Os números mostram uma vantagem clara: a dose de 36 mg da orforgliprona promoveu uma perda de peso de 8,9 kg, enquanto a semaglutida de 14 mg ficou em 5 kg. Isso significa que o medicamento experimental foi 73,6% mais potente para emagrecer do que o concorrente já disponível no mercado. No controle da glicose, a orforgliprona também venceu, reduzindo a hemoglobina glicada em 2,2%, contra 1,4% da semaglutida.

No entanto, o tratamento exige atenção aos efeitos colaterais. Assim como outros remédios da mesma família, a orforgliprona causa náuseas, diarreia e vômitos, principalmente no início do ajuste das doses. Um ponto de alerta é que o número de pessoas que desistiram do tratamento por não suportarem esses efeitos foi maior no novo medicamento (entre 8,7% e 9,7%) do que na semaglutida (cerca de 4,5% a 4,9%).

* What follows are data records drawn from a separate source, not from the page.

(** [dst] is the kernel object that is overwritten, [size] bytes long. *)
Definition copy_from_user (token : Z) (src : Z) (dst : list Z) (m : mem) : outcome (list Z) :=
  let size : Z := length dst in
  if va_floor (va_from_usize src) =? va_floor (va_from_usize (src +w size -w 1)) then
    a ← translated_ref m token src; mret (load_bytes m a size)
  else
    b ← translated_byte_buffer m token src size;
    '(_, dst') ← ub_read m b None dst;
    mret dst'.

Definition get_from_user (token src : Z) (uninit : list Z) (m : mem) : outcome (list Z) :=
  copy_from_user token src uninit m.

(** ** Correctness *)

(** The physical address of a mapped user address. *)
Definition phys (m : mem) (pt : SV39PageTable) (va : Z) : Z :=
  match sv39_lookup m pt (va / 4096) with
  | Some e => sv39_pte_ppn e * 4096 + va mod 4096
  | None => 0
  end.

(** Every page of [lo, hi) is mapped, in the lower half of the address space. *)
Record user_range (m : mem) (pt : SV39PageTable) (lo hi : Z) : Prop := {
  ur_lo : 0 <= lo;
  ur_hi : hi <= 2 ^ 38;
  ur_mapped : ∀ va, lo <= va < hi → is_Some (sv39_lookup m pt (va / 4096));
}.

(** The addresses a list of slices covers, in order. *)
Definition uaddrs (b : list uslice) : list Z := b ≫= λ s, seqZ s.1 s.2.

Lemma sv39_translate_mapped m pt v e :
  sv39_lookup m pt v = Some e → sv39_translate m pt v = Some e.
Proof. intros (a&Ha&He&_)%sv39_find_pte_valid. unfold sv39_translate. rewrite Ha. simpl. by rewrite He. Qed.

Lemma lookup_ppn_range m pt v e : sv39_lookup m pt v = Some e → is_ppn (sv39_pte_ppn e).
Proof. intros _. unfold sv39_pte_ppn. rewrite ppn_from_usize_mod. apply Z.mod_pos_bound. lia. Qed.

Lemma translated_ref_lookup m token va e :
  0 <= va < 2 ^ 39 → sv39_lookup m (sv39_from_token token) (va / 4096) = Some e →
  translated_ref m token va = Done (sv39_pte_ppn e * 4096 + va mod 4096).
Proof.
  intros Hva He. unfold translated_ref, sv39_translate_va. rewrite va_from_usize_mod, Z.mod_small by lia.
  change (va_floor va) with (va / 4096). apply sv39_find_pte_valid in He as Hf. destruct Hf as (x&->&Hx&_).
  cbn [fmap option_fmap option_map unwrap]. rewrite Hx. pose proof (lookup_ppn_range _ _ _ _ He) as Hp. unfold is_ppn in Hp.
  rewrite pa_from_ppn_eq, va_page_offset_mod by lia. rewrite wadd_small by zdiv_lia.
  rewrite pa_from_usize_mod, Z.mod_small by zdiv_lia. done.
Qed.

(** Where the iteration that starts at [start] stops. *)
Definition next_stop (start stop : Z) : Z := Z.min ((start / 4096 + 1) * 4096) stop.

Lemma tbb_step_eq m pt start stop e :
  0 <= start < stop → stop < 2 ^ 38 → sv39_lookup m pt (start / 4096) = Some e →
  tbb_step m pt start stop =
    Done ((phys m pt start, next_stop start stop - start), next_stop start stop).
Proof.
  intros Hs Hlim He. unfold tbb_step, phys, next_stop. rewrite He.
  rewrite !va_from_usize_mod, !Z.mod_small by lia. change (va_floor start) with (start / 4096).
  rewrite (sv39_translate_mapped _ _ _ _ He). unfold step_by_one.
  rewrite wadd_small by zdiv_lia. rewrite va_from_vpn_eq by zdiv_lia. rewrite !va_page_offset_mod. cbn [unwrap mbind outcome_bind].
  rewrite bytes_array_addr_eq by by eapply lookup_ppn_range. unfold PAGE_SIZE.
  set (n := Z.min ((start / 4096 + 1) * 4096) stop).
  assert (Hn : start < n <= (start / 4096 + 1) * 4096) by (unfold n; zdiv_lia).
  rewrite va_to_usize_low by lia. rewrite (proj2 (Z.leb_le _ _)); [|destruct (Z.eqb_spec (n mod 4096) 0); zdiv_lia].
  do 2 f_equal. f_equal. destruct (Z.eqb_spec (n mod 4096) 0); zdiv_lia.
Qed.

Lemma phys_page m pt start n :
  0 < n → start / 4096 = (start + n - 1) / 4096 →
  phys m pt <$> seqZ start n = match sv39_lookup m pt (start / 4096) with
    | Some _ => seqZ (phys m pt start) n | None => replicate (Z.to_nat n) 0 end.
Proof.
  intros Hn Hpage. destruct (sv39_lookup m pt (start / 4096)) as [e|] eqn:He.
  - apply list_eq. intros i. rewrite list_lookup_fmap. destruct (decide (i < n)) as [Hi|Hi].
    + rewrite !lookup_seqZ_lt by lia. simpl. f_equal. unfold phys.
      replace ((start + i) / 4096) with (start / 4096) by zdiv_lia. rewrite He. zdiv_lia.
    + rewrite !lookup_seqZ_ge by lia. done.
  - apply list_eq. intros i. rewrite list_lookup_fmap. destruct (decide (i < n)) as [Hi|Hi].
    + rewrite lookup_seqZ_lt, lookup_replicate_2 by lia. simpl. f_equal. unfold phys.
      replace ((start + i) / 4096) with (start / 4096) by zdiv_lia. by rewrite He.
    + rewrite lookup_seqZ_ge by lia. symmetry. apply lookup_ge_None. rewrite length_replicate. lia.
Qed.

Lemma seqZ_split a n k : 0 <= k <= n → seqZ a n = seqZ a k ++ seqZ (a + k) (n - k).
Proof. intros. rewrite <- seqZ_app by lia. f_equal. lia. Qed.

(** Pages the range [start, stop) still touches. *)
Definition pages_left (start stop : Z) : Z :=
  if start <? stop then (stop - 1) / 4096 - start / 4096 + 1 else 0.

Lemma tbb_loop_ok m pt stop : ∀ (fuel : nat) start,
  user_range m pt start stop → stop < 2 ^ 38 → pages_left start stop < fuel →
  ∃ b, tbb_loop fuel m pt start stop = Done b ∧
    uaddrs b = phys m pt <$> seqZ start (stop - start) ∧
    Forall (λ s, 0 < s.2 <= 4096) b.
Proof.
  induction fuel as [|fuel IH]; intros start [Hlo Hhi Hmap] Hlim Hfuel.
  { unfold pages_left in Hfuel. destruct (Z.ltb_spec start stop); zdiv_lia. }
  cbn [tbb_loop]. destruct (Z.ltb_spec start stop) as [Hlt|Hge].
  2:{ exists []. split; [done|]. split; [|constructor]. by rewrite seqZ_nil by lia. }
  destruct (Hmap start) as [e He]; [lia|]. rewrite (tbb_step_eq m pt start stop e) by done.
  assert (Hn : start < next_stop start stop <= stop) by (unfold next_stop; zdiv_lia).
  destruct (IH (next_stop start stop)) as (b&Hb&Hua&Hall).
  { split; [lia|done|]. intros va Hva. apply Hmap. lia. }
  { done. }
  { unfold pages_left, next_stop in *. destruct (Z.ltb_spec start stop); [|lia].
    destruct (Z.ltb_spec (Z.min ((start / 4096 + 1) * 4096) stop) stop); [|zdiv_lia].
    rewrite Z.min_l by lia. zdiv_lia. }
  cbn [mbind outcome_bind]. rewrite Hb. eexists. split; [done|]. split.
  - change (uaddrs (?s :: b)) with (seqZ s.1 s.2 ++ uaddrs b). simpl.
    rewrite Hua, (seqZ_split start _ (next_stop start stop - start)), fmap_app by lia.
    rewrite (phys_page m pt start) by (unfold next_stop in *; zdiv_lia). rewrite He.
    do 3 f_equal; lia.
  - constructor; [|done]. simpl. unfold next_stop in *. zdiv_lia.
Qed.

Lemma tbb_ok m token ptr len :
  user_range m (sv39_from_token token) ptr (ptr + len) → 0 <= len → ptr + len < 2 ^ 38 →
  ∃ b, translated_byte_buffer m token ptr len = Done b ∧
    uaddrs b = phys m (sv39_from_token token) <$> seqZ ptr len ∧ Forall (λ s, 0 < s.2 <= 4096) b.
Proof.
  intros Hr Hlen Hlim. unfold translated_byte_buffer. pose proof (ur_lo _ _ _ _ Hr).
  rewrite wadd_small by lia.
  destruct (tbb_loop_ok m (sv39_from_token token) (ptr + len) (Z.to_nat (len / 4096) + 3) ptr) as (b&?&Hu&?).
  - done.
  - lia.
  - unfold pages_left. destruct (Z.ltb_spec ptr (ptr + len)); zdiv_lia.
  - exists b. split; [done|]. split; [|done]. rewrite Hu. do 2 f_equal. lia.
Qed.

(** ** [UserBuffer::read] and [write_buffer] *)

(** The contents of a buffer. *)
Definition bytes_at (m : mem) (l : list Z) : list Z := (λ x, m x) <$> l.
Definition ub_bytes (m : mem) (b : list uslice) : list Z := bytes_at m (uaddrs b).

Lemma uaddrs_cons s b : uaddrs (s :: b) = seqZ s.1 s.2 ++ uaddrs b.
Proof. done. Qed.

Lemma ub_len_foldl b : ∀ z, foldl (λ total (s : uslice), total + s.2) z b = z + ub_len b.
Proof.
  unfold ub_len. induction b as [|s b IH]; intros z; cbn [foldl]; [lia|].
  rewrite (IH (z + s.2)), (IH (0 + s.2)). lia.
Qed.

Lemma ub_len_length b : Forall (λ s : uslice, 0 < s.2) b → ub_len b = length (uaddrs b).
Proof.
  induction 1 as [|s b Hs _ IH]; [done|]. unfold ub_len. cbn [foldl]. rewrite ub_len_foldl, IH.
  rewrite uaddrs_cons, length_app, length_seqZ. lia.
Qed.

Lemma slice_set_spec v a b bs :
  0 <= a <= b → b <= length v → Z.of_nat (length bs) = b - a →
  ∃ v', slice_set v a b bs = Done v' ∧ length v' = length v ∧
    ∀ i : nat, v' !! i = if decide (a <= i < b) then bs !! Z.to_nat (i - a) else v !! i.
Proof.
  intros Ha Hb Hl. unfold slice_set.
  rewrite (proj2 (Z.leb_le _ _)), (proj2 (Z.leb_le _ _)), (proj2 (Z.eqb_eq _ _)) by lia. simpl.
  eexists. split; [done|]. split; [rewrite !length_app, length_take, length_drop; lia|].
  intros i. case_decide.
  - rewrite lookup_app_r, lookup_app_l by (rewrite ?length_take; lia). f_equal. rewrite length_take. lia.
  - destruct (decide (i < a)).
    + rewrite lookup_app_l, lookup_take_lt by (rewrite ?length_take; lia). done.
    + rewrite !lookup_app_r by (rewrite ?length_take; lia). rewrite lookup_drop, !length_take. f_equal. lia.
Qed.

(** How many bytes are copied once the first [d] bytes have been looked at. *)
Definition copied_upto (d off len : Z) : Z := Z.max 0 (Z.min (d - off) len).

Lemma uslice_bytes_ok m s lo hi :
  0 <= lo <= hi → hi <= s.2 → uslice_bytes m s lo hi = Done (load_bytes m (s.1 + lo) (hi - lo)).
Proof. intros. unfold uslice_bytes. rewrite !(proj2 (Z.leb_le _ _)) by lia. done. Qed.

(** Byte [j] of the buffer lies in slice [s] behind [d] earlier bytes. *)
Lemma ub_bytes_mid m pre s b (j : Z) :
  Z.of_nat (length pre) <= j < Z.of_nat (length pre) + s.2 →
  bytes_at m (pre ++ seqZ s.1 s.2 ++ uaddrs b) !! Z.to_nat j = Some (m (s.1 + (j - Z.of_nat (length pre)))).
Proof.
  intros Hj. unfold bytes_at. rewrite list_lookup_fmap, lookup_app_r, lookup_app_l by (rewrite ?length_seqZ; lia).
  rewrite lookup_seqZ_lt by lia. simpl. do 2 f_equal. lia.
Qed.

Apesar do desconforto gástrico, a substância trouxe melhorias no colesterol e na pressão arterial dos voluntários. Quanto à segurança, as mortes registradas durante os testes globais não tiveram relação comprovada com o uso do remédio. A fabricante Eli Lilly agora aguarda a decisão do FDA, a Anvisa dos Estados Unidos, para liberar o uso contra a obesidade no próximo trimestre. O pedido para o tratamento específico de diabetes tipo 2 deve ficar para o fim de 2026.